En la primera fase de su vida, Jeremías habrá sido un nabí como ellos, mezclado entre muchos de los que no tenemos noticia. Pero un día, aquel profeta ya distinto comienza a entender que sus palabras no son como las de sus “colegas”, porque la voz que le habla dice cosas distintas  a las que oye decir a los demás: «Me dijo YHWH: “Mentira profetizan esos profetas en mi nombre. Yo no les he enviado ni dado instrucciones, ni les he hablado. Visión mentirosa, augurio fútil y delirio de sus corazones os dan por profecía”» (14,14). Jeremías toma conciencia de que es un profeta distinto. Para que su diversidad pueda perfilarse en toda su fuerza, recurre a ese conjunto de palabras resumido con la expresión falsa profecía. Desde el punto de vista histórico, es difícil imaginar que todos los nabi’im del tiempo de Jeremías fueran falsos profetas, inventores y cantores de mentiras, aunque Jeremías así lo haya escrito. Como en todos los oficios, los buenos y los malos profetas habrán convivido unos junto a otros también en su tiempo.

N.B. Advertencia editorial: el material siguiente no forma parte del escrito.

(** X3: every request a round hands to the transport goes out on the
    descriptor of the record to the server of the record, with initial
    timeout 500 and 7 retransmissions; it carries the user name, password
    and the three toggles of the context (not the credentials stored on the
    record), asks for UDP as its one requested transport, carries the
    even-port toggle of the context and the software banner of the record
    if it has one, and a transaction id of at most TNET_STUN_TRANSACID_SIZE
    bytes.  A stream record sends nothing, so the TCP value of the
    requested transport never reaches the wire.  Each attempt draws one
    string from the random source. *)
Theorem round_requests_on_the_wire fuel context a w :
  (2 ≤ fuel)%nat →
  ∃ ret a' w' news,
    tnet_turn_send_allocate fuel context a w = Ret (ret, a', w')
    ∧ sent w' = news ++ sent w
    ∧ Forall (on_the_wire context a) news
    ∧ (TNET_SOCKET_TYPE_IS_DGRAM (alloc_socket_type a) = false → news = [])
    ∧ random_calls w'
      = (random_calls w
         + if TNET_SOCKET_TYPE_IS_DGRAM (alloc_socket_type a)
           then length news else 1)%nat.
Proof.
  intros Hf. rewrite (send_allocate_fuel fuel) by done.
  destruct (TNET_SOCKET_TYPE_IS_DGRAM (alloc_socket_type a)) eqn:Hd.
  2:{ rewrite send_allocate_unfold, Hd. do 3 eexists. exists [].
      split; [done|]. split; [done|]. split; [constructor|].
      split; [done|]. cbn. lia. }
  destruct (retry_due context a w) eqn:Hretry.
  - apply retry_due_true in Hretry
      as (Hn & r & realm & nonce & Hr & Hc).
    rewrite (send_allocate_retry _ _ _ _ r realm nonce) by done.
    do 3 eexists.
    exists [attempt_exchange context (cache_challenge realm nonce a)
              (after_attempt context a w); attempt_exchange context a w].
    split; [done|]. split; [done|]. split; [|split; [done|cbn; lia]].
    constructor; [|constructor; [|constructor]].
    + by apply (attempt_exchange_on_the_wire context
                  (cache_challenge realm nonce a)).
    + by apply attempt_exchange_on_the_wire.
  - rewrite send_allocate_single by done.
    do 3 eexists. exists [attempt_exchange context a w].
    split; [done|]. split; [done|]. split; [|split; [done|cbn; lia]].
    constructor; [|constructor]. by apply attempt_exchange_on_the_wire.
Qed.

Sin embargo, la cuestión aquí es otra y muy importante. La Ley desempeña una función de pedagogo (San Pablo), que debe dejar paso al Espíritu, cuando nos convertimos en adultos. Pero también la comunidad profética es un pedagogo. Y si esta no sabe desaparecer cuando el muchacho se asoma a la vida adulta, no deja que los jóvenes puedan brotar. Al mismo tiempo, ese brotar se ve dificultado por la propia comunidad, como ocurre con la semilla, que tiene que forzar y horadar la tierra que la guardaba en su seno, para dar lugar a la espiga, al fruto. A quien ha recibido una vocación profética puede llegarle un día, un momento, en que sienta urgencia por dejar la comunidad de los profetas por oficio para convertirse en otra cosa distinta, que ni siquiera él/ella sabe todavía qué es. Comienza una nueva etapa muy distinta, casi siempre en solitario. Este “vuelo” muchas veces adquiere la forma de un juicio duro con respecto a la comunidad, que puede asumir las mismas palabras de Jeremías: falsedad y mentira. En la historia, no siempre la falsedad y la mentira de la primera comunidad son reales, pero lo son en la experiencia subjetiva de quien debe levantar su loco vuelo.

Así es como nacen las grandes innovaciones, también las espirituales. Una destrucción creadora que en la experiencia profética adquiere la forma de la “destrucción” de la profecía ajena para poder “crear” la propia.

Ninguno de los restantes profetas colegas de Jeremías habrá sentido la necesidad de destruir las palabras de otros, sencillamente porque no tendrían nada que crear. La gran innovación profética necesita los escombros de la tradición para construir su propia catedral. Esta es otra analogía entre profecía y carisma: ambos innovan “destruyendo” sus instituciones y sus palabras. Pero –este es un problema decisivo– al lado de un profeta verdadero que destruye para crear hay mil falsos u holgazanes que destruyen sin más.

Cuando en una comunidad profética un joven entra en conflicto con las palabras de los demás hasta sentirlas como “falsas” y “mentirosas” y llamarlas así, es posible que esté brotando una vocación profética genuina que, para poder desempeñar su tarea y su misión de salvación, no puede sino destruir para después crear, herir la tierra para poder florecer siguiendo la ley inscrita en su código genético espiritual.

Muchas vocaciones no brotan y acaban mal solo porque no se le da forma ni tiempo al conflicto de generar. La comunidad originaria no logra ver la bendición en la herida de su tierra, no puede verla. Pero, en todo caso, el profeta puede brotar si logra permanecer dentro de este conflicto doloroso hasta habitarlo, si no cede a la tentación de volver a la comunidad de los nabi’im ordinarios e inocuos. Demasiados profetas no logran florecer porque es muy doloroso resistir en la destrucción creadora: «De mis ojos brotan lágrimas día y noche, sin parar» (14,17). Pero cada vez que una vocación muere enterrada, desaparecen pétalos de colores de la alfombra de flores de la tierra.